Maybe that describes you to a "T" Maybe you have been wandering a dessert where all your reliance was on God, and none of these prosperity teachings seemed to even come close to you. Oh not because you lacked faith that God couldn't prosper you but maybe you, like me, knew that it was more important to Touch the feet of God with your tears,and adore him with your worship- than it was to put things that will corrupt ( for so much of belief is formed in trusting money and gathering possessions to show Gods favor, when in fact Money was the least thing God told believers to chase after!) We are made to chase Him, not stuff not things that corrupt or turn to Dust! Him. Our MANNA. Our life sustaining promise , our fulfillment from day to day- our Everything that makes all other things look like- well Nothing.
Today God gives you manna, not a pile of manna , not a stockpile of manna, because HE is our life sustain-er, and our provider.

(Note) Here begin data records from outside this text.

(* ===== verification/Rotation3d.v ===== *)
(** Rotation in the space of provider, account and model
    ([account/rotation3d.ts]).

    Scores are in thousandths, so that the penalty [waitTimeMs / 1000] is
    exact; the code adds the same numbers in floating point, where the sums of
    terms below 2^40 differ from the exact ones by less than a thousandth.
    Objects used as records of providers, accounts and models are lists of
    entries in the order of [Object.entries]. *)

From S2P Require Import Prelude JsString Wildcard RotationState RateLimits Health Guard.

(** ** Vectors, candidates and configuration *)

Record ModelVector := Vector { providerId : jsstr; accountId : jsstr; modelID : jsstr }.
#[export] Instance ModelVector_eq_dec : EqDecision ModelVector.
Proof. solve_decision. Defined.

Inductive candidate_reason :=
| same_model_diff_account | diff_model_same_account | diff_provider | fallback | capability | task.

Record capability_set := Caps {
  image : bool; audio : bool; video : bool; pdf : bool; reasoning : bool; coding : bool; longContext : bool }.

(** The capabilities of an unknown model are the empty object, [None]. *)
Record FallbackCandidate := Fallback {
  vector : ModelVector;
  healthScore : Z;
  limited : bool;
  waitTimeMs : Z;
  priority : Z;
  why : candidate_reason;
  from : option ModelVector;
  capabilities : option capability_set
}.

Inductive RotationPurpose :=
| for_coding | for_reasoning | for_image | for_docs | for_audio | for_video | for_long_context | generic.

Inductive FallbackStrategy := account_first | model_first | provider_first | any_available.

Record RotationPriorityRule := Rule {
  rule_provider : jsstr; rule_account : option jsstr; rule_model : option jsstr;
  providerTokens : option (list jsstr); accountTokens : option (list jsstr); modelTokens : option (list jsstr) }.

(** [providerPriorityWeight] is in thousandths. *)
Record Rotation3DConfig := Config3D {
  strategy : FallbackStrategy;
  allowSameProviderFallback : bool;
  allowTierDowngrade : bool;
  maxCandidates : Z;
  minHealthScore : Z;
  providerPriority : list jsstr;
  providerPriorityWeight : Z;
  priorityRules : option (list RotationPriorityRule)
}.

Definition DEFAULT_ROTATION3D_CONFIG : Rotation3DConfig :=
  Config3D account_first true true 50 30 [] (120 * 1000) None.

(** [Partial<Rotation3DConfig>]: the fields that are present. *)
Record PartialConfig := Partial3D {
  p_strategy : option FallbackStrategy;
  p_allowSameProviderFallback : option bool;
  p_allowTierDowngrade : option bool;
  p_maxCandidates : option Z;
  p_minHealthScore : option Z;
  p_providerPriority : option (list jsstr);
  p_providerPriorityWeight : option Z;
  p_priorityRules : option (option (list RotationPriorityRule))
}.
Definition no_overrides : PartialConfig := Partial3D None None None None None None None None.

(** [{...config, ...overrides}]. *)
Definition override (config : Rotation3DConfig) (o : PartialConfig) : Rotation3DConfig :=
  Config3D (default (strategy config) (p_strategy o))
    (default (allowSameProviderFallback config) (p_allowSameProviderFallback o))
    (default (allowTierDowngrade config) (p_allowTierDowngrade o))
    (default (maxCandidates config) (p_maxCandidates o))
    (default (minHealthScore config) (p_minHealthScore o))
    (default (providerPriority config) (p_providerPriority o))
    (default (providerPriorityWeight config) (p_providerPriorityWeight o))
    (default (priorityRules config) (p_priorityRules o)).

Definition ROTATION_POLICY_CACHE_TTL_MS : Z := 10000.
Record policy_cache := PolicyCache { cached_policy : option PartialConfig; cached_at : Z }.

(** [resolveRotation3DConfig]: [load] is what reading the instruction files
    gives, when they are read. *)
Definition resolveRotation3DConfig (load : option PartialConfig) (overrides : PartialConfig) (now : Z)
    (cache : policy_cache) : Rotation3DConfig * policy_cache :=
  let cache' :=
    match cached_policy cache with
    | Some _ => if (ROTATION_POLICY_CACHE_TTL_MS <? now - cached_at cache)%Z then PolicyCache load now else cache
    | None => PolicyCache load now
    end in
  (override (override DEFAULT_ROTATION3D_CONFIG (default no_overrides (cached_policy cache'))) overrides, cache').

Definition vectorKey (v : ModelVector) : jsstr :=
  providerId v ++ js ":" ++ accountId v ++ js ":" ++ modelID v.

Definition isVectorRateLimited (v : ModelVector) (n1 n2 n3 : Z) (t : tracker) : bool * tracker :=
  RateLimits.isRateLimited (accountId v) (providerId v) (Some (modelID v)) n1 n2 n3 t.
Definition getVectorWaitTime (v : ModelVector) (n1 n2 : Z) (t : tracker) : Z * tracker :=
  getWaitTime (accountId v) (providerId v) (Some (modelID v)) n1 n2 t.

(** ** Quotas *)

Definition WHAM_USAGE_FAMILIES : list jsstr := [js "openai"; js "codex"].

Record usage_quota := Quota { hourlyRemaining : Z; weeklyRemaining : Z }.

(** [evaluateWhamUsageQuota]: whether the quota is exhausted, and the quota. *)
Definition evaluateWhamUsageQuota (provider account : jsstr) (quotas : jsstr → option usage_quota)
    : bool * option usage_quota :=
  if negb (bool_decide (provider ∈ WHAM_USAGE_FAMILIES)) then (false, None) else
  match quotas account with
  | None => (false, None)
  | Some q => ((hourlyRemaining q <=? 0)%Z || (weeklyRemaining q <=? 0)%Z, Some q)
  end.

(** ** Scores *)

(** [normalizeTokens]: runs of other characters separate the tokens. *)
Definition is_token_unit (c : N) : bool := (((97 <=? c) && (c <=? 122)) || is_digit c)%N.
Fixpoint replace_runs (inside : bool) (s : jsstr) : jsstr :=
  match s with
  | [] => []
  | c :: s' =>
      if is_token_unit c then c :: replace_runs false s'
      else if inside then replace_runs true s' else 32%N :: replace_runs true s'
  end.
Definition normalizeTokens (value : jsstr) : list jsstr :=
  filter (λ t, t ≠ []) (split_on 32 (trim (replace_runs false (toLowerCase value)))).

Definition all_in (tokens ofs : list jsstr) : bool := forallb (λ t, bool_decide (t ∈ ofs)) tokens.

Without His presence leading and guiding, babies all the boats, and toys and such are like a loose ball in a pin ball machine, you ping against this ( yay New Boat), and think it will make you happy, and you ping against that ( wahoo spending spree) and none of those things actually really do fulfill you, its when you find the exact right place, where humility and need meet praise and presence, that Manna comes from heaven and feeds you once again..
Jesus, Jesus, very bread of life, fill me, keep me, and stay near me , my beautiful provider, my manna.
Amen.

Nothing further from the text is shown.